Date Awarded


Document Type


Degree Name

Doctor of Philosophy (Ph.D.)


Computer Science


Phil Kearns


The concurrent execution of processes in a distributed system makes the interactions between them difficult to understand. A clear image of the execution sequence that occurs as well as possible alternative scenarios is paramount to providing the software engineer the understanding needed to create reliable software.;In this thesis, we examine several representation methods of presenting a pictorial view of the execution of a distributed system and evaluate each in terms of three criteria.
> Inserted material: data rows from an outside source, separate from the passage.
(** * EmailPlugin: event dispatch and delivery (packages/email-plugin/src/plugin.ts)

    A shallow embedding of the [EmailPlugin] class: its three private fields,
    the static [options], [onVendureBootstrap], [onVendureClose],
    [setupEventSubscribers] and [handleEvent].

    Conventions of the embedding.
    - An [async] method is a computation in the monad [M]: it threads the
      [World] and ends either normally ([Ok]) or with a thrown value
      ([Throw], a rejected promise).  State written before a throw stays
      written, as in JavaScript.
    - Every call that leaves the class (Logger, event bus, job queue, worker
      service, dev mailbox, email processor, the handler's own functions) is
      appended to the [trace] of the world, in call order.
    - Event objects live in a [heap] and are passed by reference ([Loc]), so
      that the assignment [event.data = ...] is an update in place.
    - Closures created by the class are defunctionalised: each arrow function
      of the source is a constructor (with its captured variables as
      arguments) and an [apply_...] function gives its body.
    - One invocation of an async method runs to its end before the next one
      starts; interleaving of several pending invocations at their [await]
      points is not modelled.  Where a caller drops the promise of an
      invocation ([unawaited]), a rejection of that promise does not reach
      the caller. *)

From Stdlib Require Import String List Bool Arith Lia.
From stdpp Require Import base option gmap strings list fin_maps sorting.
Import ListNotations.
Local Open Scope string_scope.

(** ** Values, errors and completions *)

(** The values an event field or a loaded [data] can hold ([any] in the
    source). *)
Inductive JsVal : Type :=
| JUndefined
| JNull
| JBool (b : bool)
| JNum (n : Z)
| JStr (s : string).

(** A thrown value other than [null] and [undefined], as far as the plugin
    looks at it: what reading its [message] and [stack] properties gives.
    For an [Error] these are strings; for a value without such properties
    (a thrown string, say) both reads give [undefined]. *)
Record JsError : Type := mkError {
  message : JsVal;
  stack : JsVal
}.

Inductive Nullish : Type :=
| NullValue
| UndefinedValue.

(** Anything can be thrown, and a promise can be rejected with anything:
    [null] and [undefined] have no properties to read. *)
Inductive Thrown : Type :=
| ThrownValue (e : JsError)
| ThrownNullish (n : Nullish).

Coercion ThrownValue : JsError >-> Thrown.

(** How a call ends: with a value, or by throwing. *)
Inductive Res (A : Type) : Type :=
| Ok (a : A)
| Throw (e : Thrown).
Arguments Ok {A} a.
Arguments Throw {A} e.

Definition is_ok {A} (r : Res A) : bool :=
  match r with Ok _ => true | Throw _ => false end.

(** ** Events *)

(** An event is an instance of an event class; [eventBus.ofType(cls)] selects
    by class.  Its own properties are a finite map; [data] is one of them. *)
Record EventObject : Type := mkEvent {
  ev_class : string;
  ev_fields : gmap string JsVal
}.

Definition Loc := nat.

Definition Heap := Loc -> EventObject.

Definition heap_update (h : Heap) (l : Loc) (o : EventObject) : Heap :=
  fun l' => if Nat.eqb l' l then o else h l'.

(** [obj.data = v] *)
Definition set_data (o : EventObject) (v : JsVal) : EventObject :=
  {| ev_class := ev_class o; ev_fields := <["data" := v]> (ev_fields o) |}.

(** ** Payloads, handlers, options *)

(** Modelled from the spec: [IntermediateEmailDetails] is declared in
    ./types, a module other than plugin.ts; the spec describes the
    payload as a structured description of a message (recipient, template
    selector), as in its scenario [{to: "a@b.com", template: "confirm"}]. *)
Record IntermediateEmailDetails : Type := mkDetails {
  to : string;
  template : string
}.

Definition GlobalTemplateVars := gmap string JsVal.

Definition Connection := nat.

(** The argument object of [_loadDataFn]: [{ event, connection, inject }].
    The loader reads the event it is given; [inject] is
    [t => this.moduleRef.get(t, { strict: false })] and may throw. *)
Record LoadDataArgs : Type := mkLoadArgs {
  la_event : EventObject;
  la_connection : Connection;
  la_inject : string -> Res JsVal
}.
First, only those relationships that are created during the execution can and must be presented. Second, the presentation must be such that a reasonable amount of information can be extracted from the picture. Third, the technique must be scalable to an arbitrary large system.;We begin by examining an informative and scalable technique. We expose a simple graph that, if present in the system's execution, prevents accuracy from being achieved in this technique. We prove that the absence of this graph is sufficient to ensure that an accurate representation is possible.;Our own technique is developed next. We first prove that the technique is accurate in that a representation of an interprocess relationship is presented if and only if it actually exists in the execution being displayed. While being theoretically scalable to any number of processes, the practical use of the technique is limited to a small distributed system that is relatively short-lived. In addition, the display is of only moderate use since it quickly becomes too complex for information to be extracted by the software engineer.;We conclude by presenting our second technique that is accurate, scalable, and informative. The technique does not attempt to display the complete set of relationships in a single picture. Instead, an accurate subset is presented and the engineer is allowed to easily alter the selected subset. We show that the presentation is clear and concise. An implemented prototype demonstrates the utility of the technique in providing the software engineer with a tool that can be used to develop software that is less likely to suffer from concurrency related problems.